[Saved data entries]
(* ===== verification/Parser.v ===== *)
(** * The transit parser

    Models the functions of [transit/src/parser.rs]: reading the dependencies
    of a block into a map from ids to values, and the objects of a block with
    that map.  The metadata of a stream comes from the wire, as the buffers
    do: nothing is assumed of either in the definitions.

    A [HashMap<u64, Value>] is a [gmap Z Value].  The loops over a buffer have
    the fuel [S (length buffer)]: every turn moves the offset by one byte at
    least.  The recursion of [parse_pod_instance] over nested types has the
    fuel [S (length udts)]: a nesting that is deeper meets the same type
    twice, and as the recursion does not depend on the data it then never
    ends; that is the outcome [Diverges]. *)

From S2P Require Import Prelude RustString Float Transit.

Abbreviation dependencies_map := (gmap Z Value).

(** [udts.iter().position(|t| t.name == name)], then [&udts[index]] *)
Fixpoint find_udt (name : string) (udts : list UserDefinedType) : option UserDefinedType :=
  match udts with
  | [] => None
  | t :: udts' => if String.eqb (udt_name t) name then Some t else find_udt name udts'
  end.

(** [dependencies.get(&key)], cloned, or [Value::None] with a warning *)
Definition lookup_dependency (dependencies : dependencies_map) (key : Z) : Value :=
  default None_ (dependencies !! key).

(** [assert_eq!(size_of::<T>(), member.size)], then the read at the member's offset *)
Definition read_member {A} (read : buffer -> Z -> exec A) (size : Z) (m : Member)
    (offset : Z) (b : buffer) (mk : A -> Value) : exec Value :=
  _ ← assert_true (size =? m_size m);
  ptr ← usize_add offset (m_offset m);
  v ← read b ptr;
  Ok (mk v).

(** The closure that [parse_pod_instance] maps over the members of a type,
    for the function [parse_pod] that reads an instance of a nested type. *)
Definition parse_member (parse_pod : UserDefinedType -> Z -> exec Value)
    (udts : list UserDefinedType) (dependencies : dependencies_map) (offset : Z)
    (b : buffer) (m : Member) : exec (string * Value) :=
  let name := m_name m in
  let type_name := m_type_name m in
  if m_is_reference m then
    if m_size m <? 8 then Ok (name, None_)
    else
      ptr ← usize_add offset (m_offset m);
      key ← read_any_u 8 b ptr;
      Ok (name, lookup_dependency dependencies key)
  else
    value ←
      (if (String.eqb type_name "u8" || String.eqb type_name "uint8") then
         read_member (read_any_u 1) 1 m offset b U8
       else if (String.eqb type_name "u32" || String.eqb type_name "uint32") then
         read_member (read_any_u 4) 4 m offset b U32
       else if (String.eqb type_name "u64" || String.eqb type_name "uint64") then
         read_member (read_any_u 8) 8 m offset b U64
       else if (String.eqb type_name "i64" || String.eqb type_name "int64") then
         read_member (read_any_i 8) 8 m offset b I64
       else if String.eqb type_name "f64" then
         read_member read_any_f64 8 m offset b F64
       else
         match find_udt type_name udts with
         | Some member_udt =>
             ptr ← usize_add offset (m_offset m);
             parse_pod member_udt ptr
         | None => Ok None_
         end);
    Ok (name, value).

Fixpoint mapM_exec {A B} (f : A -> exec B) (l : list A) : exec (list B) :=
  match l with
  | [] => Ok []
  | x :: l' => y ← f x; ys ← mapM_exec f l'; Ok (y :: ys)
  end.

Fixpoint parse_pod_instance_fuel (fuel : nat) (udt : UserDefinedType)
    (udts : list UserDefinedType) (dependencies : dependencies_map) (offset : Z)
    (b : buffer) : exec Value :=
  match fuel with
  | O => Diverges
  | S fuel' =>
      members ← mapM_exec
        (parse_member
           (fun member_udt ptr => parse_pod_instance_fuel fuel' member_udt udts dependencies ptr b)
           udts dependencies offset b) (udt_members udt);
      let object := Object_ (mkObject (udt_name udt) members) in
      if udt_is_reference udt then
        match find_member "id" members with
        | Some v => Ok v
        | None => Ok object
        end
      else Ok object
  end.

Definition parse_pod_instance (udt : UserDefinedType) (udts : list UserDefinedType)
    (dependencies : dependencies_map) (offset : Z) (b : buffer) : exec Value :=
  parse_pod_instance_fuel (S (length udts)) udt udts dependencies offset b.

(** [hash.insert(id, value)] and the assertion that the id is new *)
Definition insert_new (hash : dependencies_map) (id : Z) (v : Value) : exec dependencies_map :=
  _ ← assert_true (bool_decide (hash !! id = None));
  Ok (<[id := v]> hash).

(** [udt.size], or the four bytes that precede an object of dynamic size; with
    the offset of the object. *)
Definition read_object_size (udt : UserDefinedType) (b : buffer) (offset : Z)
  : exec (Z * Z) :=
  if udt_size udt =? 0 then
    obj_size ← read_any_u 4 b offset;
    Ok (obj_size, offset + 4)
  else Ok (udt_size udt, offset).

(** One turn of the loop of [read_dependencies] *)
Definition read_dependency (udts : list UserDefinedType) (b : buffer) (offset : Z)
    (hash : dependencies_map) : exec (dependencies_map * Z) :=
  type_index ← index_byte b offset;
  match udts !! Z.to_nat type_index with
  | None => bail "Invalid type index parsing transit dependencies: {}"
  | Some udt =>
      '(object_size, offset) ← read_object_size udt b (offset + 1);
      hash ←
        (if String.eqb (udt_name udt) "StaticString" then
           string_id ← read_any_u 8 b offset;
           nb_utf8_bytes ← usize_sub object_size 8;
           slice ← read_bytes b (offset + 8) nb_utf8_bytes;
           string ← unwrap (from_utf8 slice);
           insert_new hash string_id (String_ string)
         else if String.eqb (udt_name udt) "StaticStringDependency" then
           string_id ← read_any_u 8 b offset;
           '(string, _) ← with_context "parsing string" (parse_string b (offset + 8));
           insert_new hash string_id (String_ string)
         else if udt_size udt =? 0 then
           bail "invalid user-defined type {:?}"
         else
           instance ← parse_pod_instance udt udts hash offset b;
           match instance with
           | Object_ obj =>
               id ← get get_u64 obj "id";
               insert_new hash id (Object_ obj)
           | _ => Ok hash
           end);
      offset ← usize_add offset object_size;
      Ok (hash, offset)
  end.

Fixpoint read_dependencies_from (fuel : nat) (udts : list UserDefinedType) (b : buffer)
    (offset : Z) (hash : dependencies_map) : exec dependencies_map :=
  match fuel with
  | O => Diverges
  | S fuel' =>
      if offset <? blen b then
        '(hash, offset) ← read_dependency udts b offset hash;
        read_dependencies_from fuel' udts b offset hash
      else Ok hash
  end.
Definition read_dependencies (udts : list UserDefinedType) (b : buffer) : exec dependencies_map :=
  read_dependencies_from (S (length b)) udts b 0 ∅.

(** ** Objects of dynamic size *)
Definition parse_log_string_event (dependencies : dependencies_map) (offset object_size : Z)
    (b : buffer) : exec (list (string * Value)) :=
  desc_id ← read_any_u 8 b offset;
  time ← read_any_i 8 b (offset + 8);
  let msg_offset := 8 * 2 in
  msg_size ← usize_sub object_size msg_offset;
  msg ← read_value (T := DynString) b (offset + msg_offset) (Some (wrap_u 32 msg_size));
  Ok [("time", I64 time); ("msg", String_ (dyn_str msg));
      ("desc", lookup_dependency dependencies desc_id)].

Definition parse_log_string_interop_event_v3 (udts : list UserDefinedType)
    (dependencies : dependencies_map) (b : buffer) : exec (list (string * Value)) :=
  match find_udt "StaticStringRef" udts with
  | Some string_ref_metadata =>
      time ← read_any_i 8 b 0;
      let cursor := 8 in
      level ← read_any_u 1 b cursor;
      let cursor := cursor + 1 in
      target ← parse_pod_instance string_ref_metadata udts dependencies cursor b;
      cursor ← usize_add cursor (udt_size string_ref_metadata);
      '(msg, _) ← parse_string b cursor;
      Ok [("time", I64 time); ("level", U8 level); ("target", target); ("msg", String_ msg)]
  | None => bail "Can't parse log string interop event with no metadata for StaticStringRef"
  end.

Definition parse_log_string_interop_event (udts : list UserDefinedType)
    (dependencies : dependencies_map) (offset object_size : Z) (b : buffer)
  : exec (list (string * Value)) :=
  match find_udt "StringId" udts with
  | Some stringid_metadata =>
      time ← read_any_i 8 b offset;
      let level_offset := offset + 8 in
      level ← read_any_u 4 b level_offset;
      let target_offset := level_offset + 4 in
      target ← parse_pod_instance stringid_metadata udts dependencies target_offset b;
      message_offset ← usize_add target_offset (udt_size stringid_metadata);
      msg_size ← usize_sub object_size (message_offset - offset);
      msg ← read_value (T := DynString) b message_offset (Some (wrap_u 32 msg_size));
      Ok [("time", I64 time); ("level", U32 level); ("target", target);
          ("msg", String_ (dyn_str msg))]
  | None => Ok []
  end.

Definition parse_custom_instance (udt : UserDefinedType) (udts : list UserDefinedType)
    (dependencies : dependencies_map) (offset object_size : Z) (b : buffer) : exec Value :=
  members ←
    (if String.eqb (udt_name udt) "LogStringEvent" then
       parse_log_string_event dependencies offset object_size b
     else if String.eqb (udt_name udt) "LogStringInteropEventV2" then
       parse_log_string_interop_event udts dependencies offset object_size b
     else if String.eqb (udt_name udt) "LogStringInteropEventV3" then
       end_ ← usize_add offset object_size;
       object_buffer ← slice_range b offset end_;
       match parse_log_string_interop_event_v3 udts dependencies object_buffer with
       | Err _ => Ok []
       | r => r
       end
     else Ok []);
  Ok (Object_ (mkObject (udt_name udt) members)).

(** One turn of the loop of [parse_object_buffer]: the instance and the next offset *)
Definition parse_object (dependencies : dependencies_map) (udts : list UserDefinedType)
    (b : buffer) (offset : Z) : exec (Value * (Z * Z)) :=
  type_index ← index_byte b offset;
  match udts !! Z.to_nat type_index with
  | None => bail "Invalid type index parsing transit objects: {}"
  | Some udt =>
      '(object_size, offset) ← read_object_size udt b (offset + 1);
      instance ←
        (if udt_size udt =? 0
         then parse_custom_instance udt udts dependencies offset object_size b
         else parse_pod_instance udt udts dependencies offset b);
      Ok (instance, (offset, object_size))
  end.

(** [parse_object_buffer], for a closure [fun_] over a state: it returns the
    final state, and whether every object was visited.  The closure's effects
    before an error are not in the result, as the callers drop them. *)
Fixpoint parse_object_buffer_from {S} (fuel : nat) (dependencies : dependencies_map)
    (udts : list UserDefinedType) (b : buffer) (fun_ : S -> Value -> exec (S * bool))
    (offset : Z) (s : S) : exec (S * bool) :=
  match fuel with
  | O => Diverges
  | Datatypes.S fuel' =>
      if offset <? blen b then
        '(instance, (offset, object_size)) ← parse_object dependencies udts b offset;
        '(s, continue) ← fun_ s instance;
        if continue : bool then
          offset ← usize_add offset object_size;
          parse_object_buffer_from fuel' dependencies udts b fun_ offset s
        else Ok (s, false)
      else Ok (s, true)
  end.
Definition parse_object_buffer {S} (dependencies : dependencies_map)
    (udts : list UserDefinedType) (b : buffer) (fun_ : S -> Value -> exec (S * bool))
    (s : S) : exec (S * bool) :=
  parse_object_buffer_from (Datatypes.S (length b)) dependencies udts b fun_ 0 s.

• [Assignment] Above are the records. Copy every line in them holding "parsing".

• [Expected answer]
  | None => bail "Invalid type index parsing transit dependencies: {}"
           '(string, _) ← with_context "parsing string" (parse_string b (offset + 8));
  | None => bail "Invalid type index parsing transit objects: {}"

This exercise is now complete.